▶ _INFORMATION SHOWN_:
(** C5, as the code has it.  The three recommended-property tests are
    made one after the other on any [project] table, whatever the tests
    on [name] and [version] found, and each test that fails adds its own
    warning.  With exactly [name] and [version] in [project] and both
    components present the verdict is valid, with no error and the three
    warnings for [description], [license] and [authors]. *)
Theorem validate_flower_toml_fields_recommended_warnings config project :
  config !! "project" = Some (VDict project) →
  (∀ is_valid errors warnings,
     validate_flower_toml_fields config = Ok (is_valid, errors, warnings) →
     warnings = recommended_warnings project) ∧
  (dom project = {[ "name"; "version" ]} →
   ∀ fl components,
     config !! "flower" = Some (VDict fl) →
     fl !! "components" = Some (VDict components) →
     is_Some (components !! "serverapp") →
     is_Some (components !! "clientapp") →
     validate_flower_toml_fields config =
       Ok (true, [],
           [msg_recommended_missing "description" "[project]";
            msg_recommended_missing "license" "[project]";
            msg_recommended_missing "authors" "[project]"])).
Proof.
  intros Hproject. split.
  - intros is_valid errors warnings. unfold validate_flower_toml_fields.
    rewrite Hproject. unfold append_if_missing. cbn [rbind py_in].
    intros (errors' & _ & [= _ _ <-])%rbind_Ok.
    unfold recommended_warnings. simpl.
    by repeat case_bool_decide.
  - intros Hdom fl components Hflower Hcomponents Hserver Hclient.
    assert (∀ key, is_Some (project !! key) ↔ key = "name" ∨ key = "version")
      as Hkeys.
    { intros key. by rewrite <- elem_of_dom, Hdom, elem_of_union, !elem_of_singleton. }
    unfold validate_flower_toml_fields.
    rewrite Hproject, Hflower. unfold append_if_missing.
    cbn [rbind py_in py_getitem].
    rewrite !(bool_decide_eq_true_2 (is_Some (project !! _)))
      by (apply Hkeys; auto).
    rewrite !(bool_decide_eq_false_2 (is_Some (project !! _)))
      by (rewrite Hkeys; intros [?|?]; discriminate).
    rewrite (bool_decide_eq_true_2 (is_Some (fl !! _))) by by rewrite Hcomponents.
    cbn [negb]. rewrite Hcomponents. cbn [rbind py_in].
    by rewrite !bool_decide_eq_true_2.
Qed.

(** C5 as stated fails: on the sample project there are three warnings,
    not two. *)
Lemma sample_config_has_three_warnings :
  ∃ warnings,
    validate_flower_toml_fields (sample_config "os:getcwd" "os:path.join") =
      Ok (true, [], warnings) ∧
    dom sample_project = {[ "name"; "version" ]} ∧
    List.length warnings = 3 ∧
    List.length warnings ≠ 2.
Proof.
  eexists. split; [vm_compute; reflexivity|].
  split; [by vm_compute|]. split; [reflexivity|]. simpl. lia.
Qed.

(** C2 as stated fails: a reference whose module part is a relative
    name has both parts non-empty, and the [TypeError] of the import
    leaves [validate_object_reference] as an exception. *)
Lemma relative_module_reference_raises :
  str_partition ":" ".pkg:fn" = (".pkg", ":", "fn") ∧
  import_module os_host ".pkg" [] = (Raise TypeError, ["import .pkg"]) ∧
  validate_object_reference os_host ".pkg:fn" [] =
    (Raise TypeError, ["import .pkg"]).
Proof. by vm_compute. Qed.

(** C9 as stated fails: with [components] a string that contains both
    names the verdict is valid, yet there is no mapping under
    [components] and so no key [serverapp] or [clientapp]; both lookups
    of [validate_flower_toml] raise [TypeError], and so does
    [validate_flower_toml], before any call to the host. *)
Lemma string_components_valid_without_keys :
  validate_flower_toml_fields string_components_config =
    Ok (true, [], recommended_warnings sample_project) ∧
  (let* flower := py_getitem (VDict string_components_config) "flower" in
   py_getitem flower "components") = Ok (VStr "serverapp clientapp") ∧
  component_ref string_components_config "serverapp" = Raise TypeError ∧
  component_ref string_components_config "clientapp" = Raise TypeError ∧
  validate_flower_toml os_host string_components_config [] =
    (Raise TypeError, []).
Proof.
  assert (validate_flower_toml_fields string_components_config =
            Ok (true, [], recommended_warnings sample_project)) as Hfields.
  { vm_compute. reflexivity. }
  split; [done|]. split; [reflexivity|].
  split; [reflexivity|]. split; [reflexivity|].
  rewrite (validate_flower_toml_valid_unfold os_host _ _ _ [] Hfields).
  reflexivity.
Qed.

(** * Concrete runs *)

Lemma apply_defaults_deep_merge_example :
  apply_defaults {[ "a" := VDict {[ "x" := VInt 1 ]} ]}
                 {[ "a" := VDict {[ "x" := VInt 2; "y" := VInt 3 ]} ]} !! "a"
  = Some (VDict (apply_defaults {[ "x" := VInt 1 ]}
                                {[ "x" := VInt 2; "y" := VInt 3 ]})).
Proof.
  apply (proj1 (proj2 (apply_defaults_fills_merges_keeps
           {[ "a" := VDict {[ "x" := VInt 1 ]} ]}
           {[ "a" := VDict {[ "x" := VInt 2; "y" := VInt 3 ]} ]} "a")));
    reflexivity.
Defined.

Lemma unknown_module_serverapp_example :
  validate_flower_toml os_host (sample_config "badmodule:fn" "os:getcwd") [] =
    (Ok (false, ["Unable to load module badmodule"], []),
     ["import badmodule"]).
Proof.
  refine (proj1 (proj2 (validate_flower_toml_discards_warnings os_host
            (sample_config "badmodule:fn" "os:getcwd") []
            (recommended_warnings sample_project) [] _))
          "badmodule:fn" _ _ _ _); vm_compute; reflexivity.
Defined.

Lemma unknown_module_reference_example :
  validate_object_reference os_host "badmodule:fn" [] =
    (Ok (false, Some "Unable to load module badmodule"), ["import badmodule"]).
Proof.
  refine (proj1 (validate_object_reference_converts_two_exceptions os_host
            "badmodule:fn" "badmodule" ":" "fn" [] _ _ _) _ _);
    vm_compute; (reflexivity || discriminate).
Defined.

Lemma empty_config_example :
  validate_flower_toml os_host ∅ [] =
    (Ok (false, [msg_missing_project; msg_missing_flower], []), []).
Proof.
  apply validate_flower_toml_structural_failure. vm_compute. reflexivity.
Defined.

Lemma sample_config_flag_example :
  (true = true ↔ @nil string = []) ∧ true = Nat.eqb (List.length (@nil string)) 0.
Proof.
  apply (validate_flower_toml_fields_valid_iff_no_errors
           (sample_config "os:getcwd" "os:path.join") true []
           (recommended_warnings sample_project)).
  vm_compute. reflexivity.
Defined.

Lemma sample_config_project_only_name_version_example :
  validate_flower_toml_fields (sample_config "os:getcwd" "os:path.join") =
    Ok (true, [],
        [msg_recommended_missing "description" "[project]";
         msg_recommended_missing "license" "[project]";
         msg_recommended_missing "authors" "[project]"]).
Proof.
  assert (sample_config "os:getcwd" "os:path.join" !! "project" =
            Some (VDict sample_project)) as Hproject
    by (vm_compute; reflexivity).
  assert (dom sample_project = {[ "name"; "version" ]}) as Hdom
    by (vm_compute; reflexivity).
  apply (proj2 (validate_flower_toml_fields_recommended_warnings
                  _ _ Hproject) Hdom
           {[ "components" :=
                VDict (sample_components "os:getcwd" "os:path.join") ]}
           (sample_components "os:getcwd" "os:path.join"));
    vm_compute; eauto.
Defined.

Lemma empty_module_part_example :
  validate_object_reference os_host ":getcwd" [] =
    (Ok (false, Some "Missing module in :getcwd"), []).
Proof.
  refine (proj1 (proj2 (proj2 (proj2
            (validate_object_reference_missing_parts os_host
               ":getcwd" EmptyString ":" "getcwd" [] _)))) _);
    reflexivity.
Defined.

Lemma sample_config_lookups_example :
  ∃ fl components,
    sample_config "os:getcwd" "os:path.join" !! "flower" = Some (VDict fl) ∧
    fl !! "components" = Some components ∧
    py_in "serverapp" components = Ok true ∧
    py_in "clientapp" components = Ok true.
Proof.
  destruct (valid_fields_component_lookups_no_KeyError
              (sample_config "os:getcwd" "os:path.join") []
              (recommended_warnings sample_project))
    as (fl & components & Hfl & Hcomponents & Hserver & Hclient & _).
  - vm_compute. reflexivity.
  - by exists fl, components.
Defined.

Lemma colonless_reference_example :
  validate_object_reference os_host "os" [] =
    (Ok (false, Some "Missing attribute in os"), []).
Proof.
  apply validate_object_reference_no_colon; [discriminate|reflexivity].
Defined.

(** * Further properties *)

(** ** load_flower_toml *)

Lemma load_flower_toml_unfold (E : Environment) (path : option string) :
  load_flower_toml E path =
    let* toml_path := toml_path_of E path in
    if negb (isfile E toml_path) then Ok None
    else
      let* text := read_text E toml_path in
      let* data := tomli_loads E text in
      Ok (Some data).
Proof. by destruct path. Qed.

(** X1.  An absent file is answered with [None], whatever reading or
    parsing would have done; and [None] is never the answer for a file
    that is there: one that cannot be read or parsed raises.  The file
    is the one at the given path or, without a path, [flower.toml] in
    the working directory. *)
Theorem load_flower_toml_none_iff_no_file
    (E : Environment) (path : option string) :
  load_flower_toml E path = Ok None ↔
  ∃ toml_path, toml_path_of E path = Ok toml_path ∧
               isfile E toml_path = false.
Proof.
  rewrite load_flower_toml_unfold.
  destruct (toml_path_of E path) as [p|e0]; simpl;
    [|by split; [|intros (? & ? & _)]].
  destruct (isfile E p) eqn:Hfile; simpl.
  - split; [|intros (? & [= <-] & ?); congruence].
    destruct (read_text E p) as [text|e]; simpl; [|done].
    by destruct (tomli_loads E text).
  - split; [eauto|done].
Qed.

(** X2.  A configuration is returned exactly when the file is there, its
    text can be read, and the parser accepts the text; it is the
    parser's result. *)
Theorem load_flower_toml_some_iff_parsed
    (E : Environment) (path : option string) (data : dict) :
  load_flower_toml E path = Ok (Some data) ↔
  ∃ toml_path text,
    toml_path_of E path = Ok toml_path ∧
    isfile E toml_path = true ∧
    read_text E toml_path = Ok text ∧
    tomli_loads E text = Ok data.
Proof.
  rewrite load_flower_toml_unfold.
  destruct (toml_path_of E path) as [p|e0]; simpl;
    [|by split; [|intros (? & ? & ? & _)]].
  destruct (isfile E p) eqn:Hfile; simpl;
    [|split; [done|intros (? & ? & [= <-] & ? & _); congruence]].
  destruct (read_text E p) as [text|e] eqn:Hread; simpl.
  - destruct (tomli_loads E text) as [d|e] eqn:Hloads; simpl.
    + split.
      * intros [= <-]. by exists p, text.
      * intros (? & ? & [= <-] & _ & Ht & Hd). congruence.
    + split; [done|].
      intros (? & ? & [= <-] & _ & Ht & Hd). congruence.
  - split; [done|]. intros (? & ? & [= <-] & _ & Ht & _). congruence.
Qed.

(** X3.  Nothing is caught: an exception leaves [load_flower_toml] exactly
    when the working directory cannot be had (and no path was given),
    or the file is there and reading it raises, or its text is read
    and the parser raises. *)
Theorem load_flower_toml_raises_iff
    (E : Environment) (path : option string) (e : exn) :
  load_flower_toml E path = Raise e ↔
  (path = None ∧ getcwd E = Raise e) ∨
  ∃ toml_path,
    toml_path_of E path = Ok toml_path ∧
    isfile E toml_path = true ∧
    (read_text E toml_path = Raise e ∨
     ∃ text, read_text E toml_path = Ok text ∧ tomli_loads E text = Raise e).
Proof.
  rewrite load_flower_toml_unfold.
  destruct (toml_path_of E path) as [p|e0] eqn:Hpath; simpl.
  - assert (¬ (path = None ∧ getcwd E = Raise e)) as Hcwd.
    { intros [-> Hraise]. simpl in Hpath. by rewrite Hraise in Hpath. }
    destruct (isfile E p) eqn:Hfile; simpl;
      [|split; [done|intros [?|(? & [= <-] & ? & _)]; [done|congruence]]].
    destruct (read_text E p) as [text|e1] eqn:Hread; simpl.
    + destruct (tomli_loads E text) as [d|e2] eqn:Hloads; simpl.
      * split; [done|].
        intros [?|(? & [= <-] & _ & [?|(? & ? & ?)])]; [done|congruence..].
      * split.
        -- intros [= ->]. right. exists p. do 2 (split; [done|]).
           right. by exists text.
        -- intros [?|(? & [= <-] & _ & [?|(? & ? & ?)])];
             [done|congruence..].
    + split.
      * intros [= ->]. right. exists p. do 2 (split; [done|]). by left.
      * intros [?|(? & [= <-] & _ & [?|(? & ? & ?)])]; [done|congruence..].
  - destruct path as [p|]; [done|]. simpl in Hpath.
    destruct (getcwd E) as [cur_dir|e1]; [done|]. injection Hpath as ->.
    split.
    + intros [= ->]. by left.
    + intros [[_ [= ->]]|(? & ? & _)]; done.
Qed.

▶ _BRIEF_: Make a copy of each line in the records above that has the word "directory".

▶ _ANSWER_:
    the working directory. *)
    when the working directory cannot be had (and no path was given),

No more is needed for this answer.